Quantitation and Dynamics of Dc-Sign Microdomains on the Cell Surface

Abstract

DC-SIGN, a dendritic cell (DC)-specific C-type lectin that binds many different pathogens, is a receptor for HIV-1 and promotes subsequent infection of T cells. Our previous study demonstrated that DC-SIGN forms sub-micron scale domains on the surface of immature DCs as well as cell lines that ectopically express DC-SIGN. In this study, we investigated the occupancy and dynamics of DC-SIGN surface domains. First, we developed a single molecule approach, based on total internal reflection fluorescence (TIRF) microscopy, to examine the number of DC-SIGN molecules in a single domain.
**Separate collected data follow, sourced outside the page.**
Lemma stays_same ps ms g g' : same_group g g' -> stays ps ms g' = stays ps ms g.
Proof. intros (I & O & _). apply ident_inv in I. destruct I as (_ & E2 & E3 & _). unfold stays. now rewrite O, E2, E3. Qed.

Lemma reconciled_steps ps ms g g1 g2 : same_group g g1 -> settled_as ps ms g1 g2 -> reconciled ps ms g g2.
Proof.
  intros S K. unfold settled_as in K. rewrite (stays_same ps ms g g1 S) in K. destruct S as (I & O & C). unfold reconciled. destruct (stays ps ms g).
  - subst g2. auto.
  - apply (closed_from_ident ms g g1 g2 I) in K. exact K.
Qed.

Lemma reconciled_all ps ms l : forall l1 l2, Forall2 same_group l l1 -> Forall2 (settled_as ps ms) l1 l2 -> Forall2 (reconciled ps ms) l l2.
Proof.
  induction l as [|g l IH]; intros l1 l2 A B; inversion A; subst; inversion B; subst; constructor; [eapply reconciled_steps; eassumption | eapply IH; eassumption].
Qed.

Lemma closing_same ps ms l : forall l1, Forall2 same_group l l1 -> existsb (fun g => negb (stays ps ms g)) l1 = existsb (fun g => negb (stays ps ms g)) l.
Proof. induction l as [|g l IH]; intros l1 A; inversion A; subst; cbn [existsb]; [reflexivity|]. erewrite stays_same by eassumption. f_equal. now apply IH. Qed.

Lemma open_shorts_same l : forall l1, Forall2 same_group l l1 -> open_shorts l1 = open_shorts l.
Proof.
  unfold open_shorts. induction l as [|g l IH]; intros l1 A; inversion A as [|? g1 ? l2 [I [O _]] F]; subst; cbn [filter]; [reflexivity|]. rewrite O.
  apply ident_inv in I. destruct (is_open g); cbn [map]; rewrite (IH _ F); [f_equal; apply I | reflexivity].
Qed.
Definition cash_secured_self_assign_ready (index_price strike quantity current_debit dte_days itm_buffer_pct max_dte max_tv_pct : Q) : bool * string :=
  let intrinsic := cash_secured_put_intrinsic_usdc index_price strike quantity in
  let tv := cash_secured_put_time_value_usdc index_price strike quantity current_debit in
  let tv_cap := dmax 0 max_tv_pct in
  if negb (cash_secured_put_is_itm index_price strike itm_buffer_pct) then (false, "not_itm")
  else if current_debit <=? 0 then (false, "no_debit")
  else if intrinsic <=? 0 then (false, "no_intrinsic")
  else if (max_dte >=? 0) && (dmax dte_days 0 <=? max_dte) then (true, "near_expiry")
  else if (tv_cap >? 0) && (tv <=? intrinsic ⊗ tv_cap) then (true, "thin_time_value")
  else (false, "time_value_fat").

Definition cash_secured_self_assign_liquidity_ok (spread_ratio best_bid best_ask ask_amount quantity max_spread_ratio : Q) (min_ask_amount : option Q) : bool * string :=
  let cap := dmax 0 max_spread_ratio in
  let need := match min_ask_amount with None => quantity | Some q => dmax q 0 end in
  if (best_bid <=? 0) || (best_ask <=? 0) || (best_ask <? best_bid) then (false, "no_two_sided_book")
  else if (cap >? 0) && (spread_ratio >? cap) then (false, "spread_too_wide")
  else if (need >? 0) && (ask_amount <? need) then (false, "ask_size_thin")
  else (true, "ok").

Definition cash_secured_active_roll_tv_ratio (index_price strike quantity current_debit entry_credit : Q) : Q :=
  let tv := cash_secured_put_time_value_usdc index_price strike quantity current_debit in
  let intrinsic := cash_secured_put_intrinsic_usdc index_price strike quantity in
  let denom := dmax (dmax entry_credit 0) (intrinsic ⊕ tv) in
  if denom <=? 0 then 0 else tv ⊘ denom.

Definition cash_secured_active_roll_dte_reason (dte_days min_dte max_dte : Q) : string :=
  if dte_days <=? min_dte then "dte_too_short"
  else if (max_dte >=? 0) && (dte_days >? max_dte) then "dte_out_of_window" else "".

Definition cash_secured_active_roll_taker_spread_usdc (close_bid close_ask new_bid new_ask close_quantity new_quantity : Q) : Q :=
  let half bid ask qty := (dmax (ask ⊖ bid) 0 ⊗ dmax qty 0) ⊘ 2 in half close_bid close_ask close_quantity ⊕ half new_bid new_ask new_quantity.

(** [(net, whether it pays)] *)
Definition cash_secured_active_roll_fee_edge (new_credit close_debit close_fee open_fee min_net_usdc spread_usdc min_net_edge_mult : Q) : Q * bool :=
  let close_fee := dmax close_fee 0 in
  let open_fee := dmax open_fee 0 in
  let net := ((new_credit ⊖ close_debit) ⊖ close_fee) ⊖ open_fee in
  let round_trip := (close_fee ⊕ open_fee) ⊕ dmax spread_usdc 0 in
  let mult := dmax min_net_edge_mult 0 in
  let need := dmax min_net_usdc 0 in
  let need := if mult >? 0 then dmax need (mult ⊗ round_trip) else need in
  (net, net >=? need).

Definition cash_secured_active_roll_daily_usdc (credit dte_days : Q) : Q := if (credit <=? 0) || (dte_days <=? 0) then 0 else credit ⊘ dte_days.

(** [(held per day, rolled per day, whether the roll beats holding)] *)
Definition cash_secured_active_roll_daily_beats_hold (hold_credit hold_dte new_credit new_dte switch_fees min_yield_edge : Q) : Q * Q * bool :=
  let hold_daily := cash_secured_active_roll_daily_usdc hold_credit hold_dte in
  let roll_daily := cash_secured_active_roll_daily_usdc (new_credit ⊖ dmax switch_fees 0) new_dte in
  let need := hold_daily ⊗ (1 ⊕ dmax min_yield_edge 0) in
  (hold_daily, roll_daily, (roll_daily >? hold_daily) && (roll_daily >=? need)).

(** The order in which the children were opened; ids break ties as texts. *)
Definition later_child (a b : TradeGroup) : bool :=
  (a.(entry_timestamp_ms) <? b.(entry_timestamp_ms))%Z
  || ((a.(entry_timestamp_ms) =? b.(entry_timestamp_ms))%Z && match String.compare a.(group_id) b.(group_id) with Lt => true | _ => false end).

(** [max(children, key=...)]: the first of the greatest. *)
Definition newest_child (children : list TradeGroup) : option TradeGroup :=
  fold_left (fun best g => match best with Some b => if later_child b g then Some g else best | None => Some g end) children None.
Lemma cell_nothing s h reason plan live : ready s h ->
  triple (cell n s h) (nothing_to_sell c n reason plan (filled_of s) live) (fun _ => holds) holds.
Proof.
  intros R. unfold nothing_to_sell. cbv zeta. eapply triple_bind; [apply cell_group|]. intros g. apply triple_fact. intros _.
  apply triple_bind with (R := fun _ => holds).
  - destruct live; cbn [negb]; [|apply triple_ret; intros w; apply holds_cell, (proj1 R)]. destruct (_ && _).
    + eapply triple_bind; [apply cell_edit; intros g1; apply sale_idle'|]. intros u. cbv beta.
      assert (K : safe (with_status "filled" s) h) by (apply ready_idle; auto).
      eapply triple_weaken; [apply (cell_schedule _ h _ K) | auto | intros a w; now apply holds_cell | auto].
    + destruct (dltb_spec 0 (filled_of s)) as [F|F]; cbn [orb].
      * eapply triple_weaken; [apply cell_edit with (E := holds); intros g1; apply sale_idle' | intros w C; exact C | intros a w; apply holds_cell, ready_idle; auto | auto].
      * destruct (mem_str _ _).
        -- eapply triple_weaken; [apply cell_edit with (E := holds); intros g1; apply sale_idle' | intros w C; exact C | intros a w; apply holds_cell, ready_idle; auto | auto].
        -- eapply triple_weaken; [apply cell_edit with (E := holds); intros g1; apply sale_idle' | intros w C; exact C | | auto].
           intros a w. apply holds_cell, ready_idle; [exact R|]. right. right. split; [reflexivity | lra].
  - intros u. apply from_holds. intros s1 h1 K1. assert (H1 : forall w, cell n s1 h1 w -> holds w) by (intros w; now apply holds_cell).
    eapply triple_bind; [apply cell_group|]. intros g1. apply triple_fact. intros _.
    do 3 (apply cell_step; [apply steady_looks, steady_text8 | exact H1|]; intros ?). now apply triple_ret.
Qed.

Lemma sale_settlement plan g s : sale_of g = s -> sale_of (keep_settlement plan g) = s.
Proof. intros <-. unfold keep_settlement. destruct (truthy _); reflexivity. Qed.

Lemma looks_payload g reason name plan already live : looks (exit_payload c g reason name plan already live).
Proof. unfold exit_payload. repeat (apply looks_bind; [apply steady_looks, steady_text8 | intros ?]). apply looks_ret. Qed.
By comparing the brightness of a single fluorophore to the total brightness of a fluorescently-labeled DC-SIGN domain, we show that the number of DC-SIGN proteins in a domain ranges from a few to over hundred molecules. The size of each domain, as measured from the full-width half-maximum (FWHM) of a Gaussian fit of the emission profile of a domain, varies from the diffraction limit to micron scale. Second, scanning fluorescence correlation spectroscopy (sFCS) and fluorescence recovery after photobleaching (FRAP) were carried out to investigate the mobility of DC-SIGN in a domain, both of which showed that DC-SIGN is highly immobile. This was corroborated by single particle tracking of quantum dots attached to DC-SIGN molecules within a domain. By contrast, photobleaching of a lipid modified-fluorescent protein (mRFP) in a DC-SIGN domain area showed full recovery similar to that outside of the domain, indicating that lipids inside the DC-SIGN domain are highly mobile and and can freely exchange with the surrounding membrane. Finally, a deletion mutation study of DC-SIGN was carried out to further investigate which moiety of DC-SIGN facilitates surface domain formation. Supported by NIH GM41402.